Where have my nanopore reads dissapeared?

You might have been so excited to see your fastq reads coming immediately out of the MinION that you might not (initially) realized that the data you started to analyze are NOT all the data there is! In case your computer wasn’t able to do all the base-calling on the fly, there will be plenty of the data in your skip folder — in our recent run, this was as much as 90% of it!
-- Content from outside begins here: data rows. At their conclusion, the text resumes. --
Lemma walk_extend_nil (w : Walk.t) : walk_extend w [] = w.
Proof. destruct w. unfold walk_extend. cbn. rewrite app_nil_r. reflexivity. Qed.

Lemma walk_extend_app (w : Walk.t) (l1 l2 : list Ref) :
  walk_extend (walk_extend w l1) l2 = walk_extend w (l1 ++ l2).
Proof.
  unfold walk_extend. cbn. rewrite fold_left_app, app_assoc. reflexivity.
Qed.

Lemma walk_extend_keys (l : list Ref) : forall w x,
  In x (mkeys (Walk.map (walk_extend w l))) <->
  In x (mkeys (Walk.map w)) \/ In x l.
Proof.
  induction l as [| r l IH]; intros w x.
  - rewrite walk_extend_nil. cbn. intuition.
  - change (r :: l) with ([r] ++ l). rewrite <- walk_extend_app, IH.
    unfold walk_extend at 1. cbn [Walk.map fold_left].
    rewrite (mset_keys_in Nat.eqb nat_eqb_spec). cbn [In app].
    intuition (subst; auto).
Qed.

Lemma walk_extend_nodup (l : list Ref) : forall w,
  NoDup (mkeys (Walk.map w)) ->
  NoDup (mkeys (Walk.map (walk_extend w l))).
Proof.
  induction l as [| r l IH]; intros w Hnd.
  - rewrite walk_extend_nil. exact Hnd.
  - change (r :: l) with ([r] ++ l). rewrite <- walk_extend_app.
    apply IH. unfold walk_extend. cbn [Walk.map fold_left].
    apply (mset_keys_nodup Nat.eqb nat_eqb_spec). exact Hnd.
Qed.

(** A [forEach] of calls that each extend the walk extends the walk. *)
Lemma rforEach_walk (f : Ref -> Walk.t -> result Walk.t)
    (D : Ref -> Ref -> Prop) (cs : list Ref) :
  (forall c, In c cs ->
     forall w, exists l, f c w = Ok (walk_extend w l) /\
                         forall x, In x l <-> D c x) ->
  forall w, exists l,
    rforEach f cs w = Ok (walk_extend w l) /\
    forall x, In x l <-> exists c, In c cs /\ D c x.
Proof.
  induction cs as [| c cs IH]; intros Hf w.
  - exists []. rewrite walk_extend_nil. split; [reflexivity|].
    intros x. split; [intros [] | intros (c & [] & _)].
  - destruct (Hf c (or_introl eq_refl) w) as (l1 & Hc & Hl1).
    destruct (IH (fun c' Hin => Hf c' (or_intror Hin)) (walk_extend w l1))
      as (l2 & Hcs & Hl2).
    exists (l1 ++ l2). cbn [rforEach]. rewrite Hc. cbn [rbind].
    rewrite Hcs, walk_extend_app. split; [reflexivity|].
    intros x. rewrite in_app_iff, Hl1, Hl2. split.
    + intros [Hd | (c' & Hin & Hd)].
      * exists c. split; [left; reflexivity | exact Hd].
      * exists c'. split; [right; exact Hin | exact Hd].
    + intros (c' & [<- | Hin] & Hd).
      * left. exact Hd.
      * right. exists c'. split; assumption.
Qed.

Lemma descendant_inv (st : State) (r x : Ref) :
  descendant st r x <->
  x = r \/ exists c, In c (children st r) /\ descendant st c x.
Proof.
  split.
  - intros H. destruct H as [r | r c x Hin Hd].
    + left. reflexivity.
    + right. exists c. split; assumption.
  - intros [-> | (c & Hin & Hd)].
    + constructor.
    + econstructor; eassumption.
Qed.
One way to fix this is to catch up with the base-calling using albacore on Linux machine. In my case, I achieved it using following commands:

PYTHON_VERSION=3.5
conda create --prefix /biomonika/conda/nanopore_basecalling python=${PYTHON_VERSION} anaconda
source activate nanopore_basecalling
conda update --all
wget https://mirror.oxfordnanoportal.com/software/analysis/ont_albacore-2.2.7-cp35-cp35m-manylinux1_x86_64.whl
pip install ont_albacore-2.2.*.whl

So how does our loop submitting jobs look like?

for i in `seq 0 48`; do
  echo $i;
  sbatch basecalling_job.sh /biomonika/nanopore_run/data/reads/20180426_2154_/fast5/skip/${i} ${i};
done;

And this is the insides of basecalling_job.sh

#!/bin/bash
#SBATCH --job-name=biomonika
#SBATCH --output=biomonika-%j.out
#SBATCH --error=biomonika-%j.err
#SBATCH --mem-per-cpu=2G
#SBATCH --ntasks=63
#SBATCH --cpus-per-task=1

set -x
set -e

input_dir=$1
output_dir=$2

echo "input dir: " ${input_dir}
echo "output dir: " ${output_dir}

which conda
conda info

source activate /galaxy/home/biomonika/conda/nanopore_basecalling
read_fast5_basecaller.py --flowcell FLO-MIN106 --kit SQK-LSK108 --barcoding --output_format fastq --input ${input_dir} --save_path ${output_dir} --worker_threads 63
echo "Done."

As usual, please comment if you have suggestions or advice. Happy base-calling!